[Source data — start]

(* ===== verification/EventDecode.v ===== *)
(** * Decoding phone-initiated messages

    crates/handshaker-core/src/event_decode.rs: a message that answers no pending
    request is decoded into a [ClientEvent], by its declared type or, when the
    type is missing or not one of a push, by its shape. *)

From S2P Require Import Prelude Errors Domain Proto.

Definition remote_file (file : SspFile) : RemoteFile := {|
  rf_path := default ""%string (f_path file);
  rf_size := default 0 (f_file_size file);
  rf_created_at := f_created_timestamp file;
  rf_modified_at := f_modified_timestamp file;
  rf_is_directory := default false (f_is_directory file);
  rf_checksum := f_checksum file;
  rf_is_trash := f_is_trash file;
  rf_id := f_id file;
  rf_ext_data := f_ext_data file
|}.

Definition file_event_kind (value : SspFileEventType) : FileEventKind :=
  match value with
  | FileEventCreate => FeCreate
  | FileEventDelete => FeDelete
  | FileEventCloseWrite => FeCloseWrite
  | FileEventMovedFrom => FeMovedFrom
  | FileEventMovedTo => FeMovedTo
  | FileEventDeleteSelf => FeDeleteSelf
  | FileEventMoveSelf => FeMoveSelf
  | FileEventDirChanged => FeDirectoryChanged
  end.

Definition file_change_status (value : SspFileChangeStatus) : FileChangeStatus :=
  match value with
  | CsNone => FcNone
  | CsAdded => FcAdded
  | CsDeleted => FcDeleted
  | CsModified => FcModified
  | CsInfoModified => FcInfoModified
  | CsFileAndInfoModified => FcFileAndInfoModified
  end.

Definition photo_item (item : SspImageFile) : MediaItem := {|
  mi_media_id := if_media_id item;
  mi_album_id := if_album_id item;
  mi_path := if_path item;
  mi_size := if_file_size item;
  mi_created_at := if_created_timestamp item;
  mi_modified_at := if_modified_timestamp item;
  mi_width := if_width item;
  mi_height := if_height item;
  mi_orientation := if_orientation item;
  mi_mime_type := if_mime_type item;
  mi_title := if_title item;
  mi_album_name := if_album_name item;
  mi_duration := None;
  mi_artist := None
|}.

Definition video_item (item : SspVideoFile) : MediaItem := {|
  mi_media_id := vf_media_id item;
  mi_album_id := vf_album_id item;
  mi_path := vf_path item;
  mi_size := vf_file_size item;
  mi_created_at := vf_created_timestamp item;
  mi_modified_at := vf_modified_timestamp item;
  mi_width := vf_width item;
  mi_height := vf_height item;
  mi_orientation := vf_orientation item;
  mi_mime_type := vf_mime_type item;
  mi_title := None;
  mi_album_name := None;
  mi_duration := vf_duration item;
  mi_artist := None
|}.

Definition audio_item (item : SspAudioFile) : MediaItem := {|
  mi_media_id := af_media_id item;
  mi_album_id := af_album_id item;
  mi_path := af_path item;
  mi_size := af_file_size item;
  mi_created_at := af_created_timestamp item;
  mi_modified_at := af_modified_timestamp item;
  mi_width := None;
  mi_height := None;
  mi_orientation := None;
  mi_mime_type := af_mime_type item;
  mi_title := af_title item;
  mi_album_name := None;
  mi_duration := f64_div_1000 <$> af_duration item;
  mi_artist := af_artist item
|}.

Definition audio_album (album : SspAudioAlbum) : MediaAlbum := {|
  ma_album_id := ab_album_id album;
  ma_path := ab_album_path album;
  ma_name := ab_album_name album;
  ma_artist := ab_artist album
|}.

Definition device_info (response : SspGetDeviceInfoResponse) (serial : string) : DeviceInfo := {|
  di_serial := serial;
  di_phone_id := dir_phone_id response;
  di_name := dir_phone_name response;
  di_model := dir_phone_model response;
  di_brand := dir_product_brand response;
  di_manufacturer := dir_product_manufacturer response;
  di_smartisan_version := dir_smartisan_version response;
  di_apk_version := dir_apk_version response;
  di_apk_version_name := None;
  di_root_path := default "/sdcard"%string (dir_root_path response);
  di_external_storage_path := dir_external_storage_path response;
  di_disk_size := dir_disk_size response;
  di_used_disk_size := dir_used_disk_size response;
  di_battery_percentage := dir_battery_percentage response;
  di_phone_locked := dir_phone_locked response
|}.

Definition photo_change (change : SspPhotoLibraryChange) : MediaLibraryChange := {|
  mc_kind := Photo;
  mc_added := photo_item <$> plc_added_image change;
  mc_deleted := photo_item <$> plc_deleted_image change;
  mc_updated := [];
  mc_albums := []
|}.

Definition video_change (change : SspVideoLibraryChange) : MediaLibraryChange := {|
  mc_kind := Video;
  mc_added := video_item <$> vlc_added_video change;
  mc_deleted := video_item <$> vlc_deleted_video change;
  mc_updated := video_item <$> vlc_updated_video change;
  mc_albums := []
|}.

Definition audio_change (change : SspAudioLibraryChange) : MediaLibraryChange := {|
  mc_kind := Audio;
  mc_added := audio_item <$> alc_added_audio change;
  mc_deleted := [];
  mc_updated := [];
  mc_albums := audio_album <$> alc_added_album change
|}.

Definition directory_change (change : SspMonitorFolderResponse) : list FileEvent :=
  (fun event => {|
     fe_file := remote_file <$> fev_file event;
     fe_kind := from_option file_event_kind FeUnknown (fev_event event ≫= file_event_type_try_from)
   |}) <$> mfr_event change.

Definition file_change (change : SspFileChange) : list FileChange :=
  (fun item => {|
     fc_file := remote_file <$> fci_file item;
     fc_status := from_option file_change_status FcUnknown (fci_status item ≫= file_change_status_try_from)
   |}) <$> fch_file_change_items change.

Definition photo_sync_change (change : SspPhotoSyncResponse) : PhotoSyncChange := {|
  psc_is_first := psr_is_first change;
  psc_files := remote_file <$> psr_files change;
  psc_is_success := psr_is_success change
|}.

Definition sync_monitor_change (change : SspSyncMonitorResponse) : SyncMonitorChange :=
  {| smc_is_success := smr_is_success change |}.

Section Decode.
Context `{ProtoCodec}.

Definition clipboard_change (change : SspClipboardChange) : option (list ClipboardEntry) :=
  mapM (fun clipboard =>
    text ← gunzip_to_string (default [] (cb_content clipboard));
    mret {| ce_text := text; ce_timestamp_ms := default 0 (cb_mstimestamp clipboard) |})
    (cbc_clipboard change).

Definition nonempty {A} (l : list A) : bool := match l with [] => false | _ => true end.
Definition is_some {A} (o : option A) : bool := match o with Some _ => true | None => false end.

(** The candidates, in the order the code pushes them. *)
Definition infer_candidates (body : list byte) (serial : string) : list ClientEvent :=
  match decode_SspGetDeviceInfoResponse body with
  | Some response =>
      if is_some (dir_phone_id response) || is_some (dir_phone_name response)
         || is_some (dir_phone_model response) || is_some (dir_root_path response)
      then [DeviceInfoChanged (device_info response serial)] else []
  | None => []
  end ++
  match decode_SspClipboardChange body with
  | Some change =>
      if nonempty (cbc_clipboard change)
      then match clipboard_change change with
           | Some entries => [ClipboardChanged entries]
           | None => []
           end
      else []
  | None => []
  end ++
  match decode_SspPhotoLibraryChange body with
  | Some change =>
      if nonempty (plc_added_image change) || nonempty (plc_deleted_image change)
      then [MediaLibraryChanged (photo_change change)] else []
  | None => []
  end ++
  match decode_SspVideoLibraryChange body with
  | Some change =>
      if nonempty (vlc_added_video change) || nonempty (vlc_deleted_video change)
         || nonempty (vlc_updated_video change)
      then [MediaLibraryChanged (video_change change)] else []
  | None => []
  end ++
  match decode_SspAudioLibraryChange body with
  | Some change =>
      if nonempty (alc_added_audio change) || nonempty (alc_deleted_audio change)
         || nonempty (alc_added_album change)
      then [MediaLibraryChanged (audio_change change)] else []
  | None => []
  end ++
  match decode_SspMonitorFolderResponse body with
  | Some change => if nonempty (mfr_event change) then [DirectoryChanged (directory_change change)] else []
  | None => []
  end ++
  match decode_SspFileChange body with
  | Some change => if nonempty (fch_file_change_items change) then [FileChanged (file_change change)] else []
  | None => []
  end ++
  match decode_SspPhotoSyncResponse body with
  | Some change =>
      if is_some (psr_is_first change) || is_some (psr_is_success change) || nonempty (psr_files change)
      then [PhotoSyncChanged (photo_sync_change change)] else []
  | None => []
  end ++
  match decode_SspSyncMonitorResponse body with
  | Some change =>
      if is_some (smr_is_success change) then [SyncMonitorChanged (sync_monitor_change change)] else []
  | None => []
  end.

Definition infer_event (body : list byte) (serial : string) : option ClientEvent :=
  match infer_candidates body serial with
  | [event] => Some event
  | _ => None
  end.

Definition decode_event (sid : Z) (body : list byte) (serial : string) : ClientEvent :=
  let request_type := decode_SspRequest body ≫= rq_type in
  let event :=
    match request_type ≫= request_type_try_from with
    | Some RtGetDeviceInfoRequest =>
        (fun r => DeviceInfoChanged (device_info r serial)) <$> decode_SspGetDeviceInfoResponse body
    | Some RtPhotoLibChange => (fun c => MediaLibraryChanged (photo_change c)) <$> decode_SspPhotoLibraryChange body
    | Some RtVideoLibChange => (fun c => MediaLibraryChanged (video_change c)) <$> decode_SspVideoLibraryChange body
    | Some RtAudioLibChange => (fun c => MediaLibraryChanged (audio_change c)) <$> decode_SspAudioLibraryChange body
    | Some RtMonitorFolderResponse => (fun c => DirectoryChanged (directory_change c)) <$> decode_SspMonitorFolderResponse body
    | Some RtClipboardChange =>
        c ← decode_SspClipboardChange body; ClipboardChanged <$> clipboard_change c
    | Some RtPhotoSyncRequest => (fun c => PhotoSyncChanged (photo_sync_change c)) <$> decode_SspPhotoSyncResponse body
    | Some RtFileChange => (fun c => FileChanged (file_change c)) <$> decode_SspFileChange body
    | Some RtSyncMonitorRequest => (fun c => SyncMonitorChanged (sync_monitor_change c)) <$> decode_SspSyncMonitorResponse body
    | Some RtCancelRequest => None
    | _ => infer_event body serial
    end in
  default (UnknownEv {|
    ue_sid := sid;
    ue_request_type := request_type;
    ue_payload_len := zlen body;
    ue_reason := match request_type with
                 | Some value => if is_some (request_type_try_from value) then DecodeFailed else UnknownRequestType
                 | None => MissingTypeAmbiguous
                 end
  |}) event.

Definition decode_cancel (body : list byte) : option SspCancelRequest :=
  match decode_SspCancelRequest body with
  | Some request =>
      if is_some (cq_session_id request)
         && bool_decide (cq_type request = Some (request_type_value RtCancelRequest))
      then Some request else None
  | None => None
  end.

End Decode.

[Source data — finish]
[Source data — start]

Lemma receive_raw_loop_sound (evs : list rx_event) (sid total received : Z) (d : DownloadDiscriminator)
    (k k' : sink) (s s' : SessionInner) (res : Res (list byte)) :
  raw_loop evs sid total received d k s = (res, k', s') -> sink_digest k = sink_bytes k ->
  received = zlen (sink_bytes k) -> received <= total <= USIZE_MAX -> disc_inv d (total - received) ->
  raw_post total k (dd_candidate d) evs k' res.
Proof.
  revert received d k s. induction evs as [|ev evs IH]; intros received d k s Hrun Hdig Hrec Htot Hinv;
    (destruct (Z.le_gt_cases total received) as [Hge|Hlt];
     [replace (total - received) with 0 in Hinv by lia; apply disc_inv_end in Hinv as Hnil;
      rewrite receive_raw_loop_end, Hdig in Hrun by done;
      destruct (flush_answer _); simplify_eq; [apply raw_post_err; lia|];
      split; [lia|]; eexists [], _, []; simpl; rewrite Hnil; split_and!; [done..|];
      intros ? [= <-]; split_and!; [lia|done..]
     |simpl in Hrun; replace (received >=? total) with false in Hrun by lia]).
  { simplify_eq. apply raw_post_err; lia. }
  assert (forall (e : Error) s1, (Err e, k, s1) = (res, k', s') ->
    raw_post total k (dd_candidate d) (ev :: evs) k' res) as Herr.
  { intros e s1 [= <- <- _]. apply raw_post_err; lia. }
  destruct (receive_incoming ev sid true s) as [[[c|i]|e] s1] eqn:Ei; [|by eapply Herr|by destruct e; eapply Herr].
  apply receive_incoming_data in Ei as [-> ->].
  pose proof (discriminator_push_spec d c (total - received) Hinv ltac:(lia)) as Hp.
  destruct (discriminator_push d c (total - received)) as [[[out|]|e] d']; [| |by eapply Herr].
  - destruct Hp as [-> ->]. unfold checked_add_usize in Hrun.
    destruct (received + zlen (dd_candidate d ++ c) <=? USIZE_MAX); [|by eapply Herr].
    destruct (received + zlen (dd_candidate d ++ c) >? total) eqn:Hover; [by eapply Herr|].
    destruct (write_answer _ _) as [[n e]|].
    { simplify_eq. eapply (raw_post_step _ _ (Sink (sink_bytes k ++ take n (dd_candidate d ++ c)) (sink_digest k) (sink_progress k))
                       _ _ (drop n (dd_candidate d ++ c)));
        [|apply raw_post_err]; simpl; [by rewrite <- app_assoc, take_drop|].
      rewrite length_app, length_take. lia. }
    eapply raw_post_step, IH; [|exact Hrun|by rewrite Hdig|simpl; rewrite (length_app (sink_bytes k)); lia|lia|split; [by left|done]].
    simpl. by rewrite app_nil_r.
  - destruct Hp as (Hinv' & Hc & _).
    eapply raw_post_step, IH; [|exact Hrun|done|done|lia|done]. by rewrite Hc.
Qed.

[Source data — finish]

Go to the line in the material above that contains "(* ===== verification/EventDecode.v ===== *)" and copy exactly from there through the line that contains "Definition remote_file (file", stopping after it.

## Result for this exercise
(* ===== verification/EventDecode.v ===== *)
(** * Decoding phone-initiated messages

    crates/handshaker-core/src/event_decode.rs: a message that answers no pending
    request is decoded into a [ClientEvent], by its declared type or, when the
    type is missing or not one of a push, by its shape. *)

From S2P Require Import Prelude Errors Domain Proto.

Definition remote_file (file : SspFile) : RemoteFile := {|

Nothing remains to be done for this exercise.